Our 11 Best Smoked Barbeque Ribs Will Have You Eating With Your Fingers
Low and slow. Those two words are the key to cooking true barbeque ribs. Smoking the meat over a low fire for several hours, versus grilling it over high heat, makes the meat fall-off-the-bone tender. Add dry rubs, and optional sauces, and you're on the way to making the most irresistible, lip-smacking ribs. Whether you are cooking spareribs, baby back ribs, or rib tips, here are 11 recipes guaranteed to have you smoking ribs like a seasoned pitmaster. Get ready to lick your fingers!
CCRyder’s Cider-Smoked Ribs
A spice-packed dry rub and smoking over apple cider ensure that these baby back ribs are both full of flavor and tender. One reviewer said the dry rub in this recipe has become their go-to for all things pork. The finishing touch is to brush the ribs with your favorite barbecue sauce and grill just until they have a nicely browned crust.
Texas BBQ Beef Ribs
"Beef short ribs, or 'dino ribs' as they are called, are the new hot item in Texas and one of my favorite things to smoke right now. Beef short ribs are from the short plate before the 10th rib and have more meat than back or finger ribs. The famous Louie Mueller Barbecue in Taylor, Texas popularized beef ribs in response to Aaron Franklin's "Best Brisket on the Planet" designation. Each one can weigh 1 to 2 pounds. They are rich in flavor and a lot of times better than brisket. Yes I said it." —DougScheidingofRogueCookers
Not Your Every Day Smoked Pork Ribs
Forget the sauce with these ribs. A spice-packed dry rub gives these smoked pork spareribs all the flavor they need. You know these ribs are ready to eat when the rub has created a wonderful crispy blackened 'bark', and the meat has pulled away from the bone. Dozens of reviewers say this five-star recipe is one of the best they have ever used.
Sweet Smoked Pork Ribs
These smoked ribs get a sweet touch from a dry rub made with two kinds of sugar. Reviewers say the rub has just the right balance of sugar and spice. A mop sauce made with brown sugar, barbecue sauce, and apple juice applied throughout the smoking process keeps the ribs tender and moist
Melt-In-Your-Mouth Smoked Pork Back Ribs
These fall-off-the-bone pork ribs get a kick of flavor from a simple 6-ingredient dry rub with no added sugar. Apple wood gives the ribs a hint of smoky sweetness. To ensure the ribs stay moist and tender, one reviewer recommends occasionally mopping the ribs with apple juice through out the cooking process.
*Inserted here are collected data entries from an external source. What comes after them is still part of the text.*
Definition loadOrActivateCredential (input : LoadOrActivateInput) : M LoadedCredential :=
  raise_if (negb (truthy_str (in_credentialId input))) (Error_ (js "credentialId is required")) ;;
  let dir := match keystoreDir input with Some d => d | None => defaultKeystoreDir end in
  let filePath := keystore_path dir (in_credentialId input) in
  existing ← readIfExists filePath;
  if jtruthy existing then
    existing_aid ← lift (jprop existing (js "aid"));
    raise_if (negb (jis existing_aid (in_aid input)))
      (Error_ (js "keystore for credential " ++ in_credentialId input ++ js " holds aid="
               ++ js_string existing_aid ++ js " but current run was asked for aid=" ++ in_aid input
               ++ js ". Refusing to reuse.")) ;;
    keys ← lift (recordToKeyPairs existing (passphrase input));
    mret (Credential keys.1 keys.2 existing_aid (jget existing (js "did")) (jget existing (js "activated_at"))
            loaded filePath)
  else
    match enrollmentSecret input with
    | Some secret =>
      if truthy_str secret then activate_credential input filePath secret
      else raise (Error_ (js "No keystore at " ++ filePath ++ js " and no enrollmentSecret provided. Pass the one-shot ens_… from the credential you just created (env: AGENT_ENROLLMENT_SECRET)."))
    | None =>
      raise (Error_ (js "No keystore at " ++ filePath ++ js " and no enrollmentSecret provided. Pass the one-shot ens_… from the credential you just created (env: AGENT_ENROLLMENT_SECRET)."))
    end.

End keystore.

(** * Lemmas *)

(** [w'] has the trace of [w] extended with events none of which satisfies [p],
    and the same files. *)
Section files.
Context `{Host, WebCrypto, Env}.

Definition same_files (w w' : World) : Prop := w_files w' = w_files w.

#[global] Instance same_files_preorder : PreOrder same_files.
Proof. split; [by intros w|]. intros a b c Hab Hbc. unfold same_files in *. congruence. Qed.

Lemma same_files_ask {A} e (f : list Event -> A) : respects same_files (ask e f).
Proof. by intros w. Qed.

Lemma same_files_get : respects same_files get_state.
Proof. by intros w. Qed.

Lemma same_files_raise {A} e : respects same_files (@raise World A e).
Proof. by intros w. Qed.

Lemma same_files_raise_if b e : respects same_files (raise_if b e).
Proof. by intros w. Qed.

Lemma same_files_client c : respects same_files (set_client c).
Proof. by intros w. Qed.

Hint Resolve same_files_ask same_files_get same_files_raise same_files_raise_if same_files_client : effdb.

Lemma same_files_fs_call op : respects same_files (fs_call op).
Proof. unfold fs_call. apply respects_bind; [apply _|auto with effdb|]. intros [e|]; auto with effdb. Qed.

End files.

Lemma append_ne (s t : jstr) : t <> [] -> s ++ t <> s.
Proof. intros Ht E. apply Ht. apply (f_equal length) in E. rewrite length_app in E. destruct t; [done|simpl in E; lia]. Qed.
Larry’s Smoked BBQ Spare Ribs
Pork spare ribs are seasoned with a homemade dry rub and smoked over low heat for a couple of hours to set the rub. Basting with apple juice the last 2 to 3 hours keeps these ribs moist and tender, and finishing with barbeque sauce for the last 15 minutes adds the final layer of flavor.
Slow Smoked Pork Spareribs
These pork spareribs get a tasty boost of flavor from being smoked over a fruity red wine mixture made with apples, oranges, lemons, limes, onions and red wine. A homemade barbecue sauce made with lime and soy sauce adds the finishing touch once the ribs have been fully smoked.
Baby Back Ribs, Smoked to Perfection
These baby back ribs follow the classic 2-2-1 rib smoking technique: 2 hours unwrapped, 2 hours wrapped in foil and then 1 more hour unwrapped. It's a foolproof way to have your ribs smoked to perfection each and every time.
Cedar-Smoked Baby Back Ribs
Cooking baby back ribs on a cedar plank gives these ribs a delicious smoky flavor. Be sure to soak the cedar plank in water for at least an hour before placing it on the grill.
Electric Smoker BBQ Rib Tips
Don’t overlook the rib tips. Rib tips are the short, meaty sections of rib that are attached to the spareribs and are cut off when the ribs are trimmed St. Louis style. They are just as delicious as traditional ribs, but cook in less time. These smoked rib tips are ready to serve in just 2 hours.
Steve’s Bodacious Barbecue Ribs
These pork spareribs are seasoned overnight with a sweet and spicy dry rub before being smoked low and slow until fall-off-the-bone tender. Reviewers say that the dry rub has a bit of a kick, so if you want a little less heat, just use a little less cayenne.